今回は、仕事帰りに乗車したタクシーで経験した“コミュニケーション”疲れについてのエピソードを紹介します。
◆仕事帰り唯一の「聖域」だったはずの車内
都内の中堅出版社に勤務する細川さん(仮名・35歳)は、最近、激務の波に飲み込まれていました。配属された旅系情報誌の部署は、社内でも期待の新星。WEB記事のインプレッション数がすべてという風潮もあり、スタッフ全員が異様な熱気でデスクにしがみついているといいます。
「定時なんて概念、今の部署には存在しませんね。みんな『もっと面白いネタを』と必死なんです。さすがに徹夜は禁止されていますが、終電を逃すのは日常茶飯事ですよ」
そんな細川さんにとって、深夜のタクシー帰宅は唯一の「休息場」でした。
重いカバンをシートに放り込み、静寂の中で目を閉じる。自宅までのわずかな時間が、すり減った精神を回復させる聖域となっていたのです。
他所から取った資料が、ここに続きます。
Lemma ask_unfold client inputs t0 t1 now1 now2 db question model
    temperature max_tokens :
  asks question -> engine_error db = None ->
  let db1 := {| rows := rows db ++ [question_row db now1 question];
                next_id := next_id db + 1; engine_error := None |} in
  exists page total,
    get_all_messages db1 (Some 20) 0 None None true = Ok (page, total)
    /\ ask_request db now1 question model temperature max_tokens
       = Some (request_of (to_api <$> page) model (clamp01 temperature)
                 max_tokens)
    /\ ask client inputs t0 t1 now1 now2 db question model temperature
         max_tokens
       = let '(response, metadata) :=
           process_stream client inputs t0 t1 (to_api <$> page) model
             max_tokens (clamp01 temperature) in
         if negb (get_truthy metadata "interrupted")
            && negb (get_truthy metadata "error")
         then
           match add_message db1 now2 (PStr "assistant") (PStr response) with
           | (Raise _, db2) =>
               {| exit_code := Some 1; db_after := db2;
                  returned := Some (response, metadata) |}
           | (Ok _, db2) =>
               {| exit_code := None; db_after := db2;
                  returned := Some (response, metadata) |}
           end
         else
           {| exit_code := None; db_after := db1;
              returned := Some (response, metadata) |}.
Proof.
  intros Hasks He db1.
  pose proof (asks_nonempty question Hasks) as Hne.
  destruct Hasks as [Hblank Hword].
  pose proof (add_text db now1 "user" question He eq_refl Hne) as Hadd.
  change (lower "user") with "user" in Hadd.
  fold (question_row db now1 question) in Hadd. fold db1 in Hadd.
  eexists _, _. split; [apply get_all_messages_ok; [lia|reflexivity]|].
  split.
  - unfold ask_request. rewrite Hadd.
    rewrite get_all_messages_ok by (try lia; reflexivity). reflexivity.
  - unfold ask. rewrite Hblank.
    rewrite (bool_decide_eq_false_2 _ Hword). rewrite Hadd.
    rewrite get_all_messages_ok by (try lia; reflexivity). reflexivity.
Qed.
(** The attributes of a [MeshTri].  A cached quantity that is [None] in
    Python is [None] here; [cells_nodes] and [cells_edges] are the entries
    ["nodes"] and ["edges"] of the dictionary [self.cells], [edges] is the
    entry ["nodes"] of [self.edges]; [regular_cells = None] stands for the
    slice [numpy.s_[:]].  [is_boundary_edge_individual] and [fcc_cells] are
    attributes that exist only once they have been assigned. *)
Record MeshTri : Type := {
  node_coords : list point;
  _edge_lengths : option (tri (list float));
  cells_nodes : list (tri nat);
  cells_edges : option (list (tri nat));
  _interior_ce_ratios : option (list float);
  _control_volumes : option (list float);
  _cell_partitions : option (tri (list float));
  _cv_centroids : option (list point);
  _surface_areas : option (list (tri (tri nat)) * list (tri (tri float)));
  edges : option (list (nat * nat));
  cell_circumcenters : option (list point);
  _signed_tri_areas : option (list float);
  subdomains : list (nat * list nat);
  is_boundary_node : option (list bool);
  is_boundary_edge : option (tri (list bool));
  is_boundary_face : option (tri (list bool));
  _interior_edge_lengths : option (list float);
  _ce_ratios : option (list float);
  _edges_cells : option (list nat * list (nat * nat));
  _edge_gid_to_edge_list : option (list (nat * nat));
  _edge_to_edge_gid : option (list nat * list nat);
  _centroids : option (list point);
  is_boundary_edge_individual : option (list bool);
  idx_hierarchy : tri (list nat) * tri (list nat);
  half_edge_coords : tri (list point);
  ei_dot_ej : tri (list float);
  ei_dot_ei : tri (list float);
  cell_volumes : list float;
  ce_ratios_per_half_edge : tri (list float);
  fcc_type : option fcc_mode;
  fcc : option FlatCellCorrector;
  regular_cells : option (list nat);
  fcc_cells : option (list nat)
}.
(** ** C1: a degenerate fit *)

(** C1. The batch has no failed-fit record and no fit to fail: on a
    sheet with a Year column (however few rows the years select, and
    whatever the fitting library does with them) every scenario with
    years to select raises AttributeError at its enumeration, before
    its first fit, and leaves the state as it found it; the batch,
    having created its progress bar, raises that exception out of its
    first scenario, and so does the script run, which stores and shows
    no result. *)
Theorem batch_raises_before_any_fit `{Numerics} (d : DataFrame) (s : State) :
  df (self s) = Some d →
  "Year" ∈ columns d →
  scenarios (self s) ≠ [] →
  Forall (fun sc : string * list Z => sc.2 ≠ []) (scenarios (self s)) →
  let run := main (Some d) true s in
  run_regression_scenarios s
  = (inl (AttributeError "chain_from_iterable"), batch_started s)
  ∧ Forall (fun sc : string * list Z =>
      process_scenario sc.1 sc.2 s
      = (inl (AttributeError "chain_from_iterable"), s))
      (scenarios (self s))
  ∧ run.1 = inl (AttributeError "chain_from_iterable")
  ∧ regressions_run run.2 = regressions_run s
  ∧ completed_regressions (self run.2) = 0
  ∧ session_results run.2 = session_results s
  ∧ files run.2 = files s
  ∧ results_shown (screen run.2) = results_shown (screen s)
  ∧ errors_shown (screen run.2) = errors_shown (screen s).
Proof.
  intros Hd Hyear Hsome Hyears run.
  assert (run = (inl (AttributeError "chain_from_iterable"),
                 batch_started (uploaded d s)))
    as Hrun by by apply main_button_raises.
  split_and!.
  - destruct (scenarios (self s)) as [|[name years] rest] eqn:Hsc; [done|].
    rewrite (run_regression_scenarios_raises s d name years rest) by done.
    apply Forall_cons_1 in Hyears as [Hne _].
    by rewrite scenario_error_year.
  - eapply Forall_impl; [exact Hyears|]. intros [name years] Hne.
    rewrite process_scenario_raises, Hd. by rewrite scenario_error_year.
  - by rewrite Hrun.
  - by rewrite Hrun.
  - by rewrite Hrun.
  - by rewrite Hrun.
  - by rewrite Hrun.
  - rewrite Hrun. cbn [snd].
    by rewrite results_shown_started, results_shown_uploaded.
  - rewrite Hrun. cbn [snd].
    by rewrite errors_shown_started, errors_shown_uploaded.
Qed.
しかし、先日の夜、その平穏は一人のドライバーによって無残に打ち砕かれました。

◆始まりは「退屈でしょ」という優しい問いかけから
タクシーが夜の都心を走り出して間もなく、ハンドルを握る70代後半とおぼしきシニアドライバーが、柔和な声で話しかけてきました。「お客さん、こんな時間までお仕事? 退屈でしょ。よければ少しお話ししませんか」

疲れ果てていた細川さんは、強い拒絶感を示す気力もなく、「あ、はあ……」と曖昧な返事をしてしまったといいます。しかし、これがすべての失敗の始まりでした。
「僕の曖昧な返事を『快諾』と受け取ったんでしょうね。そこからは、まるでダムが決壊したように、そのおじいさんドライバーの独演会が始まったんです」
語られた内容は、ドライバー自身の波乱万丈な半生でした。若かりし頃の結婚式の思い出から始まり、かつて経営していた会社が倒産した際の大苦労。話題は脈絡なく飛び火し、聞いている側を置き去りにして加速していきました。